Problem statement: One range is to be output from the listing below, exactly as written: the line with "(** The plan" to the line with "advertised) (ss_option_id expected)", both kept.

Material for this exercise:
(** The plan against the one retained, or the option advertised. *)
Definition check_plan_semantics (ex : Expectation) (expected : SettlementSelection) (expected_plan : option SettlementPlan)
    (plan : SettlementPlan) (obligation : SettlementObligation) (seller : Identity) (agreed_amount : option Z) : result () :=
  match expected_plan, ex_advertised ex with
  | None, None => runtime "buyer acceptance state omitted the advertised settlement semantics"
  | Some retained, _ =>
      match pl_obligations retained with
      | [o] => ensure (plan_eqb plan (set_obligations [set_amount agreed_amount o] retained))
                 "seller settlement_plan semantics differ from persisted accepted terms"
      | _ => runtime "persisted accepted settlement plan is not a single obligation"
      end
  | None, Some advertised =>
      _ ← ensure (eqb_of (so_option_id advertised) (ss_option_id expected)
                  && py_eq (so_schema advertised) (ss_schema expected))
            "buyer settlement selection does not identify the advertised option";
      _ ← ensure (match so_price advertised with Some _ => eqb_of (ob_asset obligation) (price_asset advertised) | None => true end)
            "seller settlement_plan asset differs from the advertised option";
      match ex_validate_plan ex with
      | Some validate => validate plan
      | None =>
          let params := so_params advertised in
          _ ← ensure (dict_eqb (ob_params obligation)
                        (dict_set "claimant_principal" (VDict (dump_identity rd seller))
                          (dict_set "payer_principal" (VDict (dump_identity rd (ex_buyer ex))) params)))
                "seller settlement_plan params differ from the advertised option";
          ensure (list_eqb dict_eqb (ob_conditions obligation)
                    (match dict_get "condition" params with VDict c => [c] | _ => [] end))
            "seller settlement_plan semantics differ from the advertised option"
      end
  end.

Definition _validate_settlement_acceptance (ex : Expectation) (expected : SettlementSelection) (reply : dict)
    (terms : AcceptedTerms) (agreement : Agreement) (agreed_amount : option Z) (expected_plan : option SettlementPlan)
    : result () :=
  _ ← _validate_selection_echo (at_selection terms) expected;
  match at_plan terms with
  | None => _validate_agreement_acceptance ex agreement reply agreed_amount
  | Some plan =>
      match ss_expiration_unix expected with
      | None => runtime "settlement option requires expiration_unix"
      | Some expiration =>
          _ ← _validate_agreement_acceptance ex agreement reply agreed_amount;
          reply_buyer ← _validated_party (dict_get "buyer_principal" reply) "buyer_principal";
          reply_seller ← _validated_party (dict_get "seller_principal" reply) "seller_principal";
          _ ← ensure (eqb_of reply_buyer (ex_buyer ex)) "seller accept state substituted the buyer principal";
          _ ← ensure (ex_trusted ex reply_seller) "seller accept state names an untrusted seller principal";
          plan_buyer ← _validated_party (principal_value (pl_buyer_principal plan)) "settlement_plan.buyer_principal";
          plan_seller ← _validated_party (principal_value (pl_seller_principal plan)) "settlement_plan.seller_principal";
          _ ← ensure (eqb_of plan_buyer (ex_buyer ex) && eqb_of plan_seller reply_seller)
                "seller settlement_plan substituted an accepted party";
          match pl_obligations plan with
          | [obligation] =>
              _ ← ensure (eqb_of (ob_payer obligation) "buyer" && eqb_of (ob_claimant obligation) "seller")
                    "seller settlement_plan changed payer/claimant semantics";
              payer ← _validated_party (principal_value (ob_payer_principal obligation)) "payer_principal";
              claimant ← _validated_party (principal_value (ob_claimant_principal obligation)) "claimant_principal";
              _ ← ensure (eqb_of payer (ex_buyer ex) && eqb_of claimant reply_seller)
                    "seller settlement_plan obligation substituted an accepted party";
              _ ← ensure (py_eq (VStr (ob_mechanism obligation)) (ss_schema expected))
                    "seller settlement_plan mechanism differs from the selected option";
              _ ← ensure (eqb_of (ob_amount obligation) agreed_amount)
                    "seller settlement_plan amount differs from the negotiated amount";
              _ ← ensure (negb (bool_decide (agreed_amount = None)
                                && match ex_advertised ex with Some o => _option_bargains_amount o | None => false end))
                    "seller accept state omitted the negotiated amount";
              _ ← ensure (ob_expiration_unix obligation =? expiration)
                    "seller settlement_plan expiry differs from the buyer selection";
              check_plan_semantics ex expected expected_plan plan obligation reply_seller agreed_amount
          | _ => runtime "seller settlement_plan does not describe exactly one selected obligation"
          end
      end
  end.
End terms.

* * *

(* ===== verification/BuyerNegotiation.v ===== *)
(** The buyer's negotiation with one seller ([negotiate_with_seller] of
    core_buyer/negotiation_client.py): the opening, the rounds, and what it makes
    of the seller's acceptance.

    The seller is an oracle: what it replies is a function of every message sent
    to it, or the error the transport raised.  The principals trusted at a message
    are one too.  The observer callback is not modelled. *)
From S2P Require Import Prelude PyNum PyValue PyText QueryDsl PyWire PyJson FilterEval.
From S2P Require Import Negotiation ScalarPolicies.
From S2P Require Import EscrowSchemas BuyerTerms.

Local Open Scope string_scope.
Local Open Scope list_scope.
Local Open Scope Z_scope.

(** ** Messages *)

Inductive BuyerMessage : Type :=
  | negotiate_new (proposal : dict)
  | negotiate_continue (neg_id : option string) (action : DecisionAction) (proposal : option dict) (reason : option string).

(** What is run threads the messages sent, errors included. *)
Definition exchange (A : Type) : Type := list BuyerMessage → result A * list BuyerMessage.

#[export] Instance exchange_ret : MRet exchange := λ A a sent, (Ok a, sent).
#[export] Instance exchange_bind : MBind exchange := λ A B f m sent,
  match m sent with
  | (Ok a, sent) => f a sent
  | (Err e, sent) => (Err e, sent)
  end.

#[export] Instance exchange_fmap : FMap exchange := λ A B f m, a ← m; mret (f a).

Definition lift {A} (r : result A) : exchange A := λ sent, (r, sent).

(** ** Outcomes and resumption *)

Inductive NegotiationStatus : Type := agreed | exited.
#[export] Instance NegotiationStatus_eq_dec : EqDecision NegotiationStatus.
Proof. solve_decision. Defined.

* * *

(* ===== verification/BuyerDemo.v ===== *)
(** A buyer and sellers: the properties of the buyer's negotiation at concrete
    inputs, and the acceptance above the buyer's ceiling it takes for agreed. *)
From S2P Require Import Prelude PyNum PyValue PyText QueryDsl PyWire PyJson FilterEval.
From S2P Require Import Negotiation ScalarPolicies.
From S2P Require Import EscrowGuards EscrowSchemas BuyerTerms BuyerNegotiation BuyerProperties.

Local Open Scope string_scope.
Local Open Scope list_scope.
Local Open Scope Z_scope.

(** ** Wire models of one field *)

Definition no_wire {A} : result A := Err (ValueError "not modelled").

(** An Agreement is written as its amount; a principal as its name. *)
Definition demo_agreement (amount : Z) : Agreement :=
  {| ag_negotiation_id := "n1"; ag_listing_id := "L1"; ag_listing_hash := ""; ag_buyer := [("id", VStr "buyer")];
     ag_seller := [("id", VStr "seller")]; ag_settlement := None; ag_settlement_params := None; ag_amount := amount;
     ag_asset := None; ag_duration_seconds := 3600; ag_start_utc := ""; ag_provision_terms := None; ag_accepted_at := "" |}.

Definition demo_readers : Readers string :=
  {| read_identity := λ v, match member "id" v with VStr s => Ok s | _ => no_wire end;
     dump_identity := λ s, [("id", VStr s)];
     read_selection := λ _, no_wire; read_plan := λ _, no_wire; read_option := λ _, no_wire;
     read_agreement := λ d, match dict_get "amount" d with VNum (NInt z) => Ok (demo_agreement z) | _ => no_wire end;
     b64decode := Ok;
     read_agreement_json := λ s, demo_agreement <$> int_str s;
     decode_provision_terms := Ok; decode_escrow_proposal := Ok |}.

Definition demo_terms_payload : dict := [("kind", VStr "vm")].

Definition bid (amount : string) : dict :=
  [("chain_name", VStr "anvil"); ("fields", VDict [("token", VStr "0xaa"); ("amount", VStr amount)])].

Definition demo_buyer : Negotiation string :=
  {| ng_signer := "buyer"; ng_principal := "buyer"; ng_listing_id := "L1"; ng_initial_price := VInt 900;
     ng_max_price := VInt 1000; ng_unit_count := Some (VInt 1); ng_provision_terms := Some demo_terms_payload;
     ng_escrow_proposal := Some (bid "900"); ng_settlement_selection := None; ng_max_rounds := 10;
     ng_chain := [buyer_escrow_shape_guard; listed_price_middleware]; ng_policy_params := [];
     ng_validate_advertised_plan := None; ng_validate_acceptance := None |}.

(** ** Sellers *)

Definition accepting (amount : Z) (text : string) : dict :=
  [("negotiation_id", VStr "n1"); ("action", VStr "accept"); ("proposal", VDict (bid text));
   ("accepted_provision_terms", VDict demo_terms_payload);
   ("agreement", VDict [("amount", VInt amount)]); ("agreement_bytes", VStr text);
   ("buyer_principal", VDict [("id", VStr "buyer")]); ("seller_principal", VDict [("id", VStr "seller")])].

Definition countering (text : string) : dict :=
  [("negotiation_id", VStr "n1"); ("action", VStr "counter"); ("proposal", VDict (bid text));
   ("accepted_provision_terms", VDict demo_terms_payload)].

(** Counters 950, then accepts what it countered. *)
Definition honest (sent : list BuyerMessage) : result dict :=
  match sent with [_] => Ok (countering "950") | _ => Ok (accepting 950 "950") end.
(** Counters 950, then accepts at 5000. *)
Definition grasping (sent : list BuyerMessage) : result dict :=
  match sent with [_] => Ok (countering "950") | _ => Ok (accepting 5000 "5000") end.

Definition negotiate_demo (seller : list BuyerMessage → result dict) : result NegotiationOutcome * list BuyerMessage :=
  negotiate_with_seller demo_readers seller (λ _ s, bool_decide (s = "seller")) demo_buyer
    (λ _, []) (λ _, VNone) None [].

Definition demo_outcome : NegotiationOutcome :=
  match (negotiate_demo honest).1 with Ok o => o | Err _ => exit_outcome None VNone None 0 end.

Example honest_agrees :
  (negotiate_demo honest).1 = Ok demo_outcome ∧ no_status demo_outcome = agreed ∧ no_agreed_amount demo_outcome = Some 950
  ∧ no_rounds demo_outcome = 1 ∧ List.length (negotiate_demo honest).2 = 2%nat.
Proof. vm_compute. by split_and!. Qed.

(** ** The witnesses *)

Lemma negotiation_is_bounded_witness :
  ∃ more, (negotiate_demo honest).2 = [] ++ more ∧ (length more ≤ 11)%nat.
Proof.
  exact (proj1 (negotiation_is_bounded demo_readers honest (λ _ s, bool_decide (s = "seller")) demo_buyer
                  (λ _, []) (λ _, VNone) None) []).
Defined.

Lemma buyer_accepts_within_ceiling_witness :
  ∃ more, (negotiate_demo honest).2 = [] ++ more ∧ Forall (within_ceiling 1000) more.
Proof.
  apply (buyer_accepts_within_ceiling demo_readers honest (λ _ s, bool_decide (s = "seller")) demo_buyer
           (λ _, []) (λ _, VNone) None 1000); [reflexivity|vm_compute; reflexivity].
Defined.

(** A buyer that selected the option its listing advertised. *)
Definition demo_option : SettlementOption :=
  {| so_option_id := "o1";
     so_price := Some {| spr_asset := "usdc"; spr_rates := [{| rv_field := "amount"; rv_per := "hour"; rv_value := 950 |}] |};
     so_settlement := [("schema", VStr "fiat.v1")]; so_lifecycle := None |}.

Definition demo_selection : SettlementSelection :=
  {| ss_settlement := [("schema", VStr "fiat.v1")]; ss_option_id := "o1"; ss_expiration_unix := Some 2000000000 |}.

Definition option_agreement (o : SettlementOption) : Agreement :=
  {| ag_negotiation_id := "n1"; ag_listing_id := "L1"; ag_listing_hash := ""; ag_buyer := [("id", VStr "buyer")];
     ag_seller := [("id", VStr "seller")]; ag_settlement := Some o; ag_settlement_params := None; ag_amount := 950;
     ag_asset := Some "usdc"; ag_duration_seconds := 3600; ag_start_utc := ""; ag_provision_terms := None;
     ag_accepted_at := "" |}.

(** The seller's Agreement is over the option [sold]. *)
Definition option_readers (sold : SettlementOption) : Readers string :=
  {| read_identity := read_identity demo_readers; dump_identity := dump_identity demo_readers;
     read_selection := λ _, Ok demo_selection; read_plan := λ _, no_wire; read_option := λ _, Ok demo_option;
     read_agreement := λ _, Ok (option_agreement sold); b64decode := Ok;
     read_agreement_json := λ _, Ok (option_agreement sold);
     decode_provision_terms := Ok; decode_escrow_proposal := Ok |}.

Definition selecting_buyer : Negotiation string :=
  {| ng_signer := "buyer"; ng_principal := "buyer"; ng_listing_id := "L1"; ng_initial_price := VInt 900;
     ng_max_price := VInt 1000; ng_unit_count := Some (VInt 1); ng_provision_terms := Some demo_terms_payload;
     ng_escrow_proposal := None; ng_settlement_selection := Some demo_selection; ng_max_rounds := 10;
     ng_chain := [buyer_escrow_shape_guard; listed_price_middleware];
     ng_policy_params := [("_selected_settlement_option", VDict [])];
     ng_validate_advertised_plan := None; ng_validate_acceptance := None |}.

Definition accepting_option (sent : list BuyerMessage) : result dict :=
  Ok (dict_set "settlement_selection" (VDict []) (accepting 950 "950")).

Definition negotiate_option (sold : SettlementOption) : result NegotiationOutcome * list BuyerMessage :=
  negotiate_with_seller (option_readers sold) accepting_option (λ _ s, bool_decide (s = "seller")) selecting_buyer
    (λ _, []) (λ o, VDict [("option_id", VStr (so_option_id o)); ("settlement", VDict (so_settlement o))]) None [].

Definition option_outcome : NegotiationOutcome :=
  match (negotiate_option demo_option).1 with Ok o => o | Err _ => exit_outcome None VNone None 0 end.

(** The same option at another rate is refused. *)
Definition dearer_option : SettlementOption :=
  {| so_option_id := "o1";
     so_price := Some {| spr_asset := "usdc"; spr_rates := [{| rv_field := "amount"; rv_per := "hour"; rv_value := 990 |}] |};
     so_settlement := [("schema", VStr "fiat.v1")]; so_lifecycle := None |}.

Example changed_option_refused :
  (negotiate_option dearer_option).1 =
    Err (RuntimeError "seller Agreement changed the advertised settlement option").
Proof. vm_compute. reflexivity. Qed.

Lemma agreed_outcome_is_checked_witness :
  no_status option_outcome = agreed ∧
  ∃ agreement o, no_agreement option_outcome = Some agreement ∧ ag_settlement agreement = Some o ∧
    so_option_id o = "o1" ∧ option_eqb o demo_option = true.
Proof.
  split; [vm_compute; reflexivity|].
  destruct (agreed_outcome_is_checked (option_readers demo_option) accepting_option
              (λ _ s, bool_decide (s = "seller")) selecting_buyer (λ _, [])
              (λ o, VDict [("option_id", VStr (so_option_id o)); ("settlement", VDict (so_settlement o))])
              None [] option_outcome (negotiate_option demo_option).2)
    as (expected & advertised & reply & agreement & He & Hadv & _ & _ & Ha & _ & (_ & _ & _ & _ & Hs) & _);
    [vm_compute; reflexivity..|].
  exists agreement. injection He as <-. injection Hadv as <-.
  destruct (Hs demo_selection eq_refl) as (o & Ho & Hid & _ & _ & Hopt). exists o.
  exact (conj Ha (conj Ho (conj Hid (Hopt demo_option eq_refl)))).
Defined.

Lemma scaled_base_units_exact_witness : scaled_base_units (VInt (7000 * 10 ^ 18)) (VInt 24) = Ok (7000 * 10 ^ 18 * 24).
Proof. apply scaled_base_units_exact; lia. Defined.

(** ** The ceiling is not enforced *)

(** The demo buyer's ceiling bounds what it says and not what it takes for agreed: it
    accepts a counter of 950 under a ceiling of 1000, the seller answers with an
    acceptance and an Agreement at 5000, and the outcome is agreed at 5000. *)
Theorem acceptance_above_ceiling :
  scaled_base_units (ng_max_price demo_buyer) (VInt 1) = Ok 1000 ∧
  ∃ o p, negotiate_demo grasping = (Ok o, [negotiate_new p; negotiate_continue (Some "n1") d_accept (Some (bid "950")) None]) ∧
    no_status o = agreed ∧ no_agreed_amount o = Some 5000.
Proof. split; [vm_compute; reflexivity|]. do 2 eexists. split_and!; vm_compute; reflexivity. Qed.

Completed exercise:
(** The plan against the one retained, or the option advertised. *)
Definition check_plan_semantics (ex : Expectation) (expected : SettlementSelection) (expected_plan : option SettlementPlan)
    (plan : SettlementPlan) (obligation : SettlementObligation) (seller : Identity) (agreed_amount : option Z) : result () :=
  match expected_plan, ex_advertised ex with
  | None, None => runtime "buyer acceptance state omitted the advertised settlement semantics"
  | Some retained, _ =>
      match pl_obligations retained with
      | [o] => ensure (plan_eqb plan (set_obligations [set_amount agreed_amount o] retained))
                 "seller settlement_plan semantics differ from persisted accepted terms"
      | _ => runtime "persisted accepted settlement plan is not a single obligation"
      end
  | None, Some advertised =>
      _ ← ensure (eqb_of (so_option_id advertised) (ss_option_id expected)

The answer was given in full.